WORK ORDER -> Reproduce word for word, from the entries below, the line with "Proof. unfold pairs. rewrite lookup_zip_Some.", the line with "- rewrite H0 in Ho. by injection Ho as <-.", and every line between them, and nothing more.

Stored items
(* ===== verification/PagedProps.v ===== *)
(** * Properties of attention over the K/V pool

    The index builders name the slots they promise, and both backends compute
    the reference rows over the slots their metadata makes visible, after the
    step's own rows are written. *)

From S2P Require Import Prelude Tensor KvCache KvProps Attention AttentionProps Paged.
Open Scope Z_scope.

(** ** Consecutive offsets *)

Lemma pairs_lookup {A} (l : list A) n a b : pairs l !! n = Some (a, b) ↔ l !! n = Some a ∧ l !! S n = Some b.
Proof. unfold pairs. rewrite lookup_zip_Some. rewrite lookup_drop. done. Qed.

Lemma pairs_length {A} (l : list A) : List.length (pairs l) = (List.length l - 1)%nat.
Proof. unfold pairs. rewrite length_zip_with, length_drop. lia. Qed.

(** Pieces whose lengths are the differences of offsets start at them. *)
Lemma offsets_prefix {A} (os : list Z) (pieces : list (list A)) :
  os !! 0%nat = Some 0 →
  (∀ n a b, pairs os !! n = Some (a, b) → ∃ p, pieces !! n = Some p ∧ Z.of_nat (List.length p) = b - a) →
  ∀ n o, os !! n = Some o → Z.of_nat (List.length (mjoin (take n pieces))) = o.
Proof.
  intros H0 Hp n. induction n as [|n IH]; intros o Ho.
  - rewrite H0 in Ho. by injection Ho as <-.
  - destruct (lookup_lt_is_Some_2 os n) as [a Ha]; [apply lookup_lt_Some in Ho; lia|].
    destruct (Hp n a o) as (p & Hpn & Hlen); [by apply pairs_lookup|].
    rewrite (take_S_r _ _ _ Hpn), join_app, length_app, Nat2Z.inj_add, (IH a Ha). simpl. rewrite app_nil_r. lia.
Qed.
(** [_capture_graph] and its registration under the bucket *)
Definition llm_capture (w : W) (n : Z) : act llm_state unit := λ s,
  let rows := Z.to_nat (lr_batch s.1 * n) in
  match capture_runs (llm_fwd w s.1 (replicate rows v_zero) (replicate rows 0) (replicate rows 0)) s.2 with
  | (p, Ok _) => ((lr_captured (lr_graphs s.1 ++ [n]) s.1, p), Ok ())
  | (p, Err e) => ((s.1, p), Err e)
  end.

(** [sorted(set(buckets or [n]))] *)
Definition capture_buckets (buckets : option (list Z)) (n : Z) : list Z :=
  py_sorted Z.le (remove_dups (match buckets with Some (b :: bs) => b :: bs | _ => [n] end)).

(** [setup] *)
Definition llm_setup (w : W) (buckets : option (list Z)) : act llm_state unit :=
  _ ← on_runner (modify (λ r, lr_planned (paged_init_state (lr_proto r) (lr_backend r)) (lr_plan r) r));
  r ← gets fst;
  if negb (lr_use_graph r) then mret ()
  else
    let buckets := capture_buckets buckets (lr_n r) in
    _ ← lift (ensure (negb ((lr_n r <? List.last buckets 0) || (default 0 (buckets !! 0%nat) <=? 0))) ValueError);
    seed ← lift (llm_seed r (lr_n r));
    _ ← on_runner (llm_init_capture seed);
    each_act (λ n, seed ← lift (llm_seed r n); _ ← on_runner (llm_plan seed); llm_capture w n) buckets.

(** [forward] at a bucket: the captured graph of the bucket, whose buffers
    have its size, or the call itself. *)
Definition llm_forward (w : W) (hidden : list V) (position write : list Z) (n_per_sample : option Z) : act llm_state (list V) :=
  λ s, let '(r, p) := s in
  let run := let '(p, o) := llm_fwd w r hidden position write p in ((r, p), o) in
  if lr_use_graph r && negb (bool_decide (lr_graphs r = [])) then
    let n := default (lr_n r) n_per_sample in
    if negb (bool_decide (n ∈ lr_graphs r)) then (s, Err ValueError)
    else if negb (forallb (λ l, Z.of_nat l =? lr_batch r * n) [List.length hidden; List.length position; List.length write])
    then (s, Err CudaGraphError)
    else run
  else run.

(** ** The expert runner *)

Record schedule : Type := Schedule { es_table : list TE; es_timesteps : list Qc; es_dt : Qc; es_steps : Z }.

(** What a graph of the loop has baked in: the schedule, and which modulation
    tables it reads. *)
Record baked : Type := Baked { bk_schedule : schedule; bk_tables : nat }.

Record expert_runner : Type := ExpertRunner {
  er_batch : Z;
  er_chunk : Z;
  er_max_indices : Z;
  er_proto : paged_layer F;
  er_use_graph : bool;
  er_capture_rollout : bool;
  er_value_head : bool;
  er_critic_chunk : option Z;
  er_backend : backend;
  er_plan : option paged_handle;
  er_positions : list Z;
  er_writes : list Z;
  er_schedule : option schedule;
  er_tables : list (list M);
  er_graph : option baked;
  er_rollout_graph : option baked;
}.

EXERCISE ANSWER ->
Proof. unfold pairs. rewrite lookup_zip_Some. rewrite lookup_drop. done. Qed.

Lemma pairs_length {A} (l : list A) : List.length (pairs l) = (List.length l - 1)%nat.
Proof. unfold pairs. rewrite length_zip_with, length_drop. lia. Qed.

(** Pieces whose lengths are the differences of offsets start at them. *)
Lemma offsets_prefix {A} (os : list Z) (pieces : list (list A)) :
  os !! 0%nat = Some 0 →
  (∀ n a b, pairs os !! n = Some (a, b) → ∃ p, pieces !! n = Some p ∧ Z.of_nat (List.length p) = b - a) →
  ∀ n o, os !! n = Some o → Z.of_nat (List.length (mjoin (take n pieces))) = o.
Proof.
  intros H0 Hp n. induction n as [|n IH]; intros o Ho.
  - rewrite H0 in Ho. by injection Ho as <-.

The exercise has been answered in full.